Mystique, the humpback dolphin from Tin Can Bay off the Cooloola coast of Queensland, has developed an unusual habit of bringing “treasures” from the deep: corals, bottles, and other objects in exchange for fish. While the dolphin has often displayed generous behavior, dolphin feeding volunteer Lyn McPherson said its activity had increased while the dolphin feeding center was closed to tourists.
“What we have to do is give him a fish in return. We have not trained him, but he has trained us to do this”, McPherson commented and was taken up by various means
The relationship of this dolphin in carrying various “treasures” from the depths is remote from a close relationship between these animals and the people of the community. Over the years the dolphins found refuge and humans have protected and opened a small center to disseminate more information about them.

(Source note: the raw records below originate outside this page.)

(** *** Text *)

Lemma ip_text a p : length a = 4%nat → Forall is_byte a → -1 ≤ p ≤ 32 →
  osn_ip_addr_from_str (FMT_osn_ip_addr OSN_IP_ADDR_LEN (IpAddr a p)) = Some (IpAddr a p).
Proof.
  intros Hl Hb Hp. destruct a as [|x0 [|x1 [|x2 [|x3 []]]]]; try done. repeat (apply Forall_cons in Hb as [? Hb]).
  destruct (dotted_text x0 x1 x2 x3) as (Ht & Hn & Hlen); try done.
  unfold FMT_osn_ip_addr. cbn [ia_prefix ia_addr]. rewrite ntop4_dotted. destruct (Z.leb_spec 0 p) as [Hge|Hlt].
  - assert ((String.length (pretty p) ≤ 2)%nat) as Hpl.
    { apply Nat.leb_le. apply (all_range (λ p, (String.length (pretty p) <=? 2)%nat) 0 33); [by vm_compute|lia]. }
    assert (printed p) as Hpr by (unfold printed; lia).
    change ("/" +:+ pretty p) with (String "/" (pretty p)). rewrite append_fits by (cbn [String.length]; unfold OSN_IP_ADDR_LEN; lia).
    unfold osn_ip_addr_from_str. rewrite string_length_app. cbn [String.length].
    rewrite (proj2 (Nat.leb_gt _ _)) by (unfold OSN_IP6_ADDR_LEN; lia). rewrite strsep_hit, Ht by done. cbn [mbind option_bind].
    rewrite strtol0_pretty, wraps_printed by done.
    rewrite (proj2 (Z.ltb_ge p 0)), (proj2 (Z.ltb_ge 32 p)) by lia. done.
  - unfold osn_ip_addr_from_str. rewrite (proj2 (Nat.leb_gt _ _)) by (unfold OSN_IP6_ADDR_LEN; lia).
    rewrite strsep_end, Ht by done. cbn. do 2 f_equal. lia.
Qed.

(** Two hexadecimal digits. *)
Definition hex_byte_ok (b : Z) : bool :=
  bool_decide (strtoul16 (hex_byte b) = (b, "")) && no_char ":" (hex_byte b) && no_char "-" (hex_byte b).
Lemma hex_byte_text b : is_byte b → strtoul16 (hex_byte b) = (b, "") ∧ no_char ":" (hex_byte b) = true ∧ no_char "-" (hex_byte b) = true.
Proof.
  intros Hb. assert (hex_byte_ok b = true) as H by (by apply (all_bytes hex_byte_ok); [vm_compute|]). unfold hex_byte_ok in H.
  rewrite !andb_true_iff, bool_decide_eq_true in H. naive_solver.
Qed.
Lemma mac_fields_hit f r : no_char ":" f = true → no_char "-" f = true → mac_fields (f +:+ String ":" r) = f :: mac_fields r.
Proof.
  assert (∀ s, ∃ g gs, mac_fields s = g :: gs) as Hne.
  { intros s. induction s as [|c s (g & gs & E)]; cbn [mac_fields]; [eauto|]. rewrite E. destruct (_ || _); eauto. }
  induction f as [|c f IH]; intros H1 H2.
  - change ("" +:+ String ":" r) with (String ":" r). cbn [mac_fields]. by destruct (Hne r) as (g & gs & ->).
  - apply no_char_cons in H1 as [? ?], H2 as [? ?]. rewrite str_app_cons. cbn [mac_fields]. rewrite IH by done.
    by rewrite !bool_decide_eq_false_2 by done.
Qed.
Lemma mac_fields_end f : no_char ":" f = true → no_char "-" f = true → mac_fields f = [f].
Proof.
  induction f as [|c f IH]; intros H1 H2; [done|]. apply no_char_cons in H1 as [? ?], H2 as [? ?]. cbn [mac_fields].
  rewrite IH by done. by rewrite !bool_decide_eq_false_2 by done.
Qed.
Lemma mac_text mac0 mac : length mac0 = 6%nat → length mac = 6%nat → Forall is_byte mac →
  osn_mac_addr_from_str mac0 (FMT_osn_mac_addr mac) = Some mac.
Proof.
  intros H0 Hl Hb. destruct mac as [|x0 [|x1 [|x2 [|x3 [|x4 [|x5 []]]]]]]; try done.
  destruct mac0 as [|y0 [|y1 [|y2 [|y3 [|y4 [|y5 []]]]]]]; try done. repeat (apply Forall_cons in Hb as [? Hb]).
  change (FMT_osn_mac_addr _) with (hex_byte x0 +:+ String ":" (hex_byte x1 +:+ String ":" (hex_byte x2 +:+ String ":"
    (hex_byte x3 +:+ String ":" (hex_byte x4 +:+ String ":" (hex_byte x5)))))).
  unfold osn_mac_addr_from_str. rewrite (proj2 (Nat.leb_gt 64 _)) by (by apply Nat.ltb_lt).
  rewrite !mac_fields_hit, mac_fields_end by (by apply hex_byte_text). cbn [mac_loop].
  assert (∀ b, is_byte b → wraps 64 b = b ∧ wrapu 8 b = b ∧ (256 <=? b) = false) as Hw.
  { intros b Hx. unfold is_byte, wraps, wrapu in *. split_and!; [rewrite Z.mod_small by lia; lia|apply Z.mod_small; lia|apply Z.leb_gt; lia]. }
  repeat match goal with |- context [strtoul16 (hex_byte ?b)] =>
    rewrite (proj1 (hex_byte_text b ltac:(done))); destruct (Hw b ltac:(done)) as (-> & -> & ->) end. done.
Qed.

Section ip6_text.
Context (inet_ntop6 : list Z → string).

(** What [inet_ntop] writes: text that [inet_pton] reads back, without the separators and
    not longer than the longest address. *)
Record text_ok (a : list Z) : Prop := TextOk {
  text_back : inet_pton6 (inet_ntop6 a) = Some a; text_comma : no_char "," (inet_ntop6 a) = true;
  text_slash : no_char "/" (inet_ntop6 a) = true; text_len : (String.length (inet_ntop6 a) ≤ 39)%nat }.
(** Lifetimes: not present or at least -1, and no valid lifetime without a preferred one. *)
Definition lft_ok (x : osn_ip6_addr_t) : Prop :=
  (ia6_pref_lft x = INT_MIN ∨ printed (ia6_pref_lft x)) ∧ (ia6_valid_lft x = INT_MIN ∨ printed (ia6_valid_lft x)) ∧
  (ia6_pref_lft x = INT_MIN → ia6_valid_lft x = INT_MIN).

Lemma str_app_nil (s : string) : s +:+ "" = s.
Proof. induction s as [|c s IH]; [done|]. rewrite str_app_cons. by rewrite IH. Qed.
(** The part in front of the lifetimes. *)
Definition prefix_text (p : Z) : string := if 0 <=? p then String "/" (pretty p) else "".
Lemma prefix_text_facts t p : -1 ≤ p ≤ 128 → no_char "," t = true → no_char "/" t = true →
  no_char "," (t +:+ prefix_text p) = true ∧ (String.length (prefix_text p) ≤ 4)%nat ∧
  strsep "/" (t +:+ prefix_text p) = (t, if 0 <=? p then Some (pretty p) else None).
Proof.
  intros Hp Hc Hs. unfold prefix_text. destruct (Z.leb_spec 0 p) as [Hge|Hlt].
  - assert (printed p) as Hpr by (unfold printed; lia). destruct (pretty_printed p Hpr) as (_ & Hpc & _).
    split_and!; [|..|by apply strsep_hit].
    + rewrite no_char_app, Hc. by apply no_char_cons.
    + assert ((String.length (pretty p) ≤ 3)%nat) as Hl; [|cbn [String.length]; lia].
      apply Nat.leb_le. apply (all_range (λ p, (String.length (pretty p) <=? 3)%nat) 0 129); [by vm_compute|lia].
  - split_and!; [|cbn; lia|].
    + by rewrite no_char_app, Hc.
    + rewrite str_app_nil. by apply strsep_end.
Qed.
(** The text that is written, without a limit. *)
Definition lft_text (x : osn_ip6_addr_t) : string :=
  (if -1 <=? ia6_pref_lft x then String "," (pretty (ia6_pref_lft x)) else "") +:+
  (if -1 <=? ia6_valid_lft x then String "," (pretty (ia6_valid_lft x)) else "").
Lemma append_if sz (b : bool) buf t : (String.length buf + String.length (if b then t else "") < sz)%nat →
  (if b then append sz buf t else buf) = buf +:+ (if b then t else "").
Proof. intros H. destruct b; [by apply append_fits|by rewrite str_app_nil]. Qed.
Lemma str_app_assoc (s t u : string) : (s +:+ t) +:+ u = s +:+ (t +:+ u).
Proof. induction s as [|c s IH]; [done|]. rewrite !str_app_cons. by rewrite IH. Qed.
Lemma lft_length z : z = INT_MIN ∨ printed z → (String.length (if (-1 <=? z)%Z then String "," (pretty z) else "") ≤ 11)%nat.
Proof.
  intros [->|Hz]; [by apply Nat.leb_le|]. destruct (pretty_printed z Hz) as (? & _). destruct (-1 <=? z); cbn [String.length]; lia.
Qed.
Lemma FMT6_text x : text_ok (ia6_addr x) → -1 ≤ ia6_prefix x ≤ 128 → lft_ok x →
  FMT_osn_ip6_addr inet_ntop6 OSN_IP6_ADDR_LEN x = (inet_ntop6 (ia6_addr x) +:+ prefix_text (ia6_prefix x)) +:+ lft_text x ∧
  (String.length (FMT_osn_ip6_addr inet_ntop6 OSN_IP6_ADDR_LEN x) < OSN_IP6_ADDR_LEN)%nat.
Proof.
  intros [Hb Hc Hs Hl] Hp (H1 & H2 & _). destruct (prefix_text_facts _ _ Hp Hc Hs) as (_ & Hpl & _).
  pose proof (lft_length _ H1) as Hl1. pose proof (lft_length _ H2) as Hl2.
  assert (FMT_osn_ip6_addr inet_ntop6 OSN_IP6_ADDR_LEN x = (inet_ntop6 (ia6_addr x) +:+ prefix_text (ia6_prefix x)) +:+ lft_text x) as E.
  { unfold FMT_osn_ip6_addr. change ("/" +:+ pretty (ia6_prefix x)) with (String "/" (pretty (ia6_prefix x))).
    change ("," +:+ pretty (ia6_pref_lft x)) with (String "," (pretty (ia6_pref_lft x))).
    change ("," +:+ pretty (ia6_valid_lft x)) with (String "," (pretty (ia6_valid_lft x))). unfold OSN_IP6_ADDR_LEN.
    rewrite (append_if _ (0 <=? ia6_prefix x)) by (fold (prefix_text (ia6_prefix x)); lia). fold (prefix_text (ia6_prefix x)).
    rewrite (append_if _ (-1 <=? ia6_pref_lft x)) by (rewrite string_length_app; lia).
    rewrite append_if by (rewrite !string_length_app; lia). unfold lft_text. by rewrite str_app_assoc. }
  split; [done|]. rewrite E. unfold lft_text, OSN_IP6_ADDR_LEN. rewrite !string_length_app. lia.
Qed.
Lemma strsep_opt_some d s : strsep_opt d (Some s) = (let '(f, r) := strsep d s in (Some f, r)).
Proof. done. Qed.
(** The fields of the text: the address with its prefix, and the lifetimes. *)
Lemma from_str6_fields paddr x : no_char "," paddr = true → lft_ok x →
  ∃ b1 b2, strsep "," (paddr +:+ lft_text x) = (paddr, b1) ∧
     strsep_opt "," b1 = (if -1 <=? ia6_pref_lft x then Some (pretty (ia6_pref_lft x)) else None, b2) ∧
     (strsep_opt "," b2).1 = (if -1 <=? ia6_valid_lft x then Some (pretty (ia6_valid_lft x)) else None).
Proof.
  intros Hc (H1 & H2 & H12). unfold lft_text. destruct H1 as [E1|H1].
  - rewrite E1, (H12 E1). change (-1 <=? INT_MIN) with false. eexists _, _. change ("" +:+ "") with "". rewrite str_app_nil, strsep_end by done. done.
  - destruct (pretty_printed _ H1) as (_ & Hc1 & _). rewrite (proj2 (Z.leb_le (-1) _)) by apply H1. destruct H2 as [E2|H2].
    + rewrite E2. change (-1 <=? INT_MIN) with false. rewrite str_app_nil, strsep_hit by done. eexists _, _. split; [done|].
      rewrite strsep_opt_some, strsep_end by done. done.
    + destruct (pretty_printed _ H2) as (_ & Hc2 & _). rewrite (proj2 (Z.leb_le (-1) (ia6_valid_lft x))) by apply H2.
      rewrite str_app_cons, strsep_hit by done. eexists _, _. split; [done|]. rewrite strsep_opt_some, strsep_hit by done.
      split; [done|]. by rewrite strsep_opt_some, strsep_end.
Qed.
Lemma ip6_text x : text_ok (ia6_addr x) → -1 ≤ ia6_prefix x ≤ 128 → lft_ok x →
  osn_ip6_addr_from_str (FMT_osn_ip6_addr inet_ntop6 OSN_IP6_ADDR_LEN x) = Some x.
Proof.
  intros Ht Hp Hl. destruct (FMT6_text x Ht Hp Hl) as [E Hlen]. destruct Ht as [Hb Hc Hs _].
  destruct (prefix_text_facts _ _ Hp Hc Hs) as (Hpc & _ & Hsep). unfold osn_ip6_addr_from_str.
  rewrite (proj2 (Nat.leb_gt OSN_IP6_ADDR_LEN _)) by done. rewrite E.
  destruct (from_str6_fields _ x Hpc Hl) as (b1 & b2 & -> & -> & H3). destruct (strsep_opt "," b2) as [pv b3]. cbn in H3. subst pv.
  rewrite Hsep. destruct Hl as (H1 & H2 & _).
  assert (∀ z, z = INT_MIN ∨ printed z →
    match (if -1 <=? z then Some (pretty z) else None) with None => INT_MIN | Some p => wraps 32 (strtol0 p) end = z) as Hlft.
  { intros z [->|Hz]; [done|]. rewrite (proj2 (Z.leb_le (-1) z)) by apply Hz. by rewrite strtol0_pretty, wraps_printed. }
  destruct x as [a p l1 l2]. cbn [ia6_addr ia6_prefix ia6_pref_lft ia6_valid_lft] in *. destruct (Z.leb_spec 0 p) as [Hge|Hlt].
  - assert (printed p) as Hpr by (unfold printed; lia). destruct (pretty_printed p Hpr) as (_ & _ & Hps).
    rewrite strsep_opt_some, strsep_end by done. rewrite Hb. cbn [mbind option_bind]. rewrite strtol0_pretty, wraps_printed by done.
    rewrite (proj2 (Z.ltb_ge p 0)), (proj2 (Z.ltb_ge 128 p)) by lia. cbn [orb mbind option_bind]. by rewrite !Hlft.
  - cbn [strsep_opt]. rewrite Hb. cbn [mbind option_bind]. rewrite !Hlft by done. do 2 f_equal. lia.
Qed.
End ip6_text.

(** C35. Text and addresses agree: an IPv4 address with or without a prefix, a hardware
    address, and an IPv6 address with its prefix and lifetimes are read back as they were
    from the text that is written for them into a buffer of the size the header gives.  Of
    [inet_ntop] for IPv6 it is used that [inet_pton] reads its text back. *)
Theorem osn_text_roundtrip inet_ntop6 :
  (∀ a p, length a = 4%nat → Forall is_byte a → -1 ≤ p ≤ 32 →
     osn_ip_addr_from_str (FMT_osn_ip_addr OSN_IP_ADDR_LEN (IpAddr a p)) = Some (IpAddr a p)) ∧
  (∀ mac0 mac, length mac0 = 6%nat → length mac = 6%nat → Forall is_byte mac →
     osn_mac_addr_from_str mac0 (FMT_osn_mac_addr mac) = Some mac) ∧
  (∀ x, text_ok inet_ntop6 (ia6_addr x) → -1 ≤ ia6_prefix x ≤ 128 → lft_ok x →
     osn_ip6_addr_from_str (FMT_osn_ip6_addr inet_ntop6 OSN_IP6_ADDR_LEN x) = Some x).
Proof. split_and!; [apply ip_text|apply mac_text|apply ip6_text]. Qed.
Definition demo_ntop6 (a : list Z) : string := "fe80::1".
Lemma osn_text_roundtrip_witness :
  let x := Ip6Addr ([254; 128] ++ replicate 13 0 ++ [1]) 64 (-1) 300 in
  FMT_osn_ip6_addr demo_ntop6 OSN_IP6_ADDR_LEN x = "fe80::1/64,-1,300" ∧
  osn_ip6_addr_from_str (FMT_osn_ip6_addr demo_ntop6 OSN_IP6_ADDR_LEN x) = Some x.
Proof.
  split; [vm_compute; reflexivity|]. apply (osn_text_roundtrip demo_ntop6).
  - split; [reflexivity..|]. apply Nat.leb_le. reflexivity.
  - simpl. lia.
  - split; [right; split; simpl; lia|]. split; [right; split; simpl; lia|]. intros H. discriminate H.
Defined.
(** A valid lifetime without a preferred one is read back as the preferred one. *)
Lemma osn_lft_confused : let x := Ip6Addr ([254; 128] ++ replicate 13 0 ++ [1]) 64 INT_MIN 300 in
  osn_ip6_addr_from_str (FMT_osn_ip6_addr demo_ntop6 OSN_IP6_ADDR_LEN x) = Some (Ip6Addr (ia6_addr x) 64 300 INT_MIN).
Proof. by vm_compute. Qed.
(** Addresses that differ in the valid lifetime only are equal, and a difference of the preferred
    lifetimes can overflow: an address without a lifetime is greater than one with. *)
Lemma osn_ip6_addr_cmp_lifetimes :
  osn_ip6_addr_cmp (Ip6Addr loopback 64 10 20) (Ip6Addr loopback 64 10 30) = 0 ∧
  osn_ip6_addr_cmp (Ip6Addr loopback 64 10 20) (Ip6Addr loopback 64 INT_MIN 20) < 0.
Proof. by vm_compute. Qed.
(** Fewer than six fields are accepted and leave the other bytes as they were; a field that does
    not fit a [long] is taken for 255. *)
Lemma osn_mac_addr_lenient : osn_mac_addr_from_str [1; 2; 3; 4; 5; 6] "a0-ffffffffffffffff" = Some [160; 255; 3; 4; 5; 6].
Proof. by vm_compute. Qed.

The small coastal community of Tin Can Bay, just a few hours north of Brisbane, has a unique bond with a pod of wild dolphins like nowhere else in Australia.
It began with a chance encounter in the early 1950s when a seriously injured dolphin, called Scar by the locals, entered the cove and formed a friendship with local fishermen.
“The people of Tin Can Bay looked after him for quite some time, and when he was well enough, he returned to the south,” said Barnacles Dolphin Center volunteer Bev Lambert.
Fishermen believed they would never see Scar again, but he returned and brought other dolphins with him for many years until he disappeared in the 1980s.
Today, the pod is led by a dolphin named Mystique, who is believed to be Scar’s grandson. Over the years, dolphins have become part of this community and there are groups of volunteers who feed, procure, and invite others to participate in the experience at the Barnacles Dolphin Center.